Fui al cine a ver la última película de Quentin Tarantino, “Inglourious Basterds”, título escrito con erratas, aposta, y mal traducido aquí como “Malditos bastardos”. Para completar el disfrute, al día siguiente leí el guión, publicado por Mondadori. Tengo que repetir que soy un fanático de las obras escritas y/o dirigidas por Tarantino: le perdono todos sus pecados y deslices, sus excesos y locuras, y me tragaría incluso un filme suyo basado en las páginas amarillas. Se dice que su última obra es irregular. Cierto, pero no por ello resulta menos deslumbrante. Es mejor que “Death Proof” (propuesta que pocos entendieron, pues se trataba de un divertimento, de una peli de matinal de barrio), pero resulta algo inferior a “Kill Bill”. Con sus bastardos, Tarantino expone que, en el cine y también en la literatura (sus guiones son muy literarios, siempre predomina la palabra sobre la acción), todo es posible, que en la ficción hay libertad plena para cambiar las cosas y hasta la Historia. Por ello el clímax transcurre en una sala de cine antigua, que actúa como metáfora de esa libertad artística que confiere la ficción. Y, es obvio, como detonante literal del cambio de rumbo de la Historia. Con Tarantino conviene aceptar las reglas. Sus películas no intentan ser realistas, o lo son dentro de sus reglas, dentro de esa ficción. No recuerdo qué crítico señaló una vez que sus tramas sólo pueden suceder dentro de una pantalla. Nadie recicla como él. Es un genio.
En “Inglourious…” muestra de nuevo su entusiasmo por el celuloide.
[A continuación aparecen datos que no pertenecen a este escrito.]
(** X9: When the year range contains 2025, the last bar of the series of a
    company and a metric of the selected group carries the text of that
    metric's KPI value for the company: the chart of the company alone has
    the series under the metric's name, the chart of both companies under
    "<Company> — <Metric>". *)
Theorem kpi_matches_last_bar (company metric group : string)
    (metrics : list string) (yr_min yr_max : Z) :
  In company companies ->
  dict_getitem metric_groups group = Ok metrics ->
  In metric metrics ->
  yr_min <= 2025 <= yr_max ->
  (exists fig spark tbl t,
     update_charts company group [yr_min; yr_max] = Ok (fig, spark, tbl)
     /\ In t (data fig) /\ trace_name t = metric
     /\ iloc_last (trace_text t) = Ok (kpi_text (latest company metric)))
  /\ (exists fig spark tbl t,
        update_charts "Both" group [yr_min; yr_max] = Ok (fig, spark, tbl)
        /\ In t (data fig)
        /\ trace_name t = (company ++ " — " ++ metric)%string
        /\ iloc_last (trace_text t) = Ok (kpi_text (latest company metric))).
Proof.
  intros Hc Hg Hm Hy.
  destruct (latest_row company metric Hc (metric_groups_metrics _ _ _ Hg Hm))
    as [r [Hlast [Hyear Hlatest]]].
  assert (forall name,
            iloc_last
              (trace_text
                 (bar_trace
                    (series_for
                       (filter_by_group_and_range df metrics yr_min yr_max)
                       company metric) name))
            = Ok (kpi_text (latest company metric))) as Htext.
  { intros name. rewrite series_for_dataset by exact Hm.
    unfold bar_trace, trace_text. rewrite !iloc_last_map.
    rewrite (iloc_last_filter _ _ r Hlast).
    - now rewrite Hlatest.
    - unfold in_range. rewrite Hyear.
      apply andb_true_iff. split; apply Z.leb_le; lia. }
  assert (company <> "Both") as Hnb
    by (simpl in Hc; intuition (subst; discriminate)).
  split.
  - destruct (update_charts_ok company group metrics yr_min yr_max Hg)
      as [primary [_ H]].
    do 3 eexists.
    exists (bar_trace
              (series_for (filter_by_group_and_range df metrics yr_min yr_max)
                 company metric) metric).
    split; [exact H|]. rewrite main_chart_data. unfold main_series.
    destruct (String.eqb_spec company "Both"); [contradiction|].
    split; [|split; [reflexivity | apply Htext]].
    apply in_map_iff. exists metric. auto.
  - destruct (update_charts_ok "Both" group metrics yr_min yr_max Hg)
      as [primary [_ H]].
    do 3 eexists.
    exists (bar_trace
              (series_for (filter_by_group_and_range df metrics yr_min yr_max)
                 company metric) (company ++ " — " ++ metric)%string).
    split; [exact H|]. rewrite main_chart_data. unfold main_series.
    change (String.eqb "Both" "Both") with true. cbv iota.
    split; [|split; [reflexivity | apply Htext]].
    apply in_flat_map. exists metric. split; [exact Hm|].
    apply in_map_iff. exists company. auto.
Qed.

Lemma kpi_matches_last_bar_witness :
  exists fig spark tbl t,
    update_charts "Both" "liquidity" [2024; 2030] = Ok (fig, spark, tbl)
    /\ In t (data fig)
    /\ trace_name t = "Honeywell — Quick Ratio"
    /\ iloc_last (trace_text t) = Ok "3.24".
Proof.
  apply (proj2 (kpi_matches_last_bar "Honeywell" "Quick Ratio" "liquidity"
                  ["Current Ratio"; "Quick Ratio"] 2024 2030
                  (or_intror (or_introl eq_refl)) eq_refl
                  (or_intror (or_introl eq_refl))
                  (conj (Zle_bool_imp_le 2024 2025 eq_refl)
                        (Zle_bool_imp_le 2025 2030 eq_refl)))).
Defined.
Primero, mediante sus guiños y homenajes: el título tomado de “Inglorious Bastards” (“Aquel maldito tren blindado”), una de mis películas favoritas de la infancia, carne de matinal y sesión doble; los créditos iniciales, punteados por la música de “El Álamo” de John Wayne; el principio, calcado a los spaghetti westerns, y sobre todo a la escena en que Henry Fonda y sus muchachos con guardapolvos llegan a la cabaña de una familia en “Hasta que llegó su hora”; las continuas referencias al cine alemán de la guerra; el plano de la puerta y su profundidad de campo, deudor de “Centauros del desierto”; la panda de bastardos estilo “Doce del patíbulo” o “Los violentos de Kelly”; la cicatriz del cuello de Brad Pitt, como si le hubieran intentado ahorcar, llaga idéntica a la de Clint Eastwood en “Cometieron dos errores”; la inspiración en películas como “El desafío de las águilas”; el original uso de la música de western en una cinta de guerra; el suspense a lo Hitchcock. Segundo: algunos de los personajes tienen que ver con el cine, así el proyeccionista, la dueña de la sala, el crítico de cine y soldado, la actriz y agente doble; como señala QT en una entrevista en Fotogramas, todo gira alrededor de una película y de su estreno, al que acudirá la plana mayor del Tercer Reich; y, en el guión, esos personajes hacen referencias continuas a actores y directores, habiéndose cortado en el montaje final parte de esas escenas, lo cual beneficia al ritmo del filme.
Con su narrativa episódica logra de manera brillante que los cinco capítulos que la forman tengan sus cruces de personajes y tramas. Cada capítulo tiene su punto álgido en un diálogo, en los duelos orales: el interrogatorio de Hans Landa al granjero y, luego, a otros personajes; la chica frente a Goebbels y otros nazis; el juego de cartas entre alemanes y aliados en una taberna; etcétera. El diálogo es el eje en torno al que gira todo y, a partir del cual, crecen y se ramifican las tensiones. El reparto es perfecto, pero destacan Mélanie Laurent, Michael Fassbender y Christoph Waltz, extraordinario actor que extrae todo el jugo posible a su personaje y lo llena de matices y de sorpresas. Esta gran película posee, al menos, cinco o seis secuencias magistrales.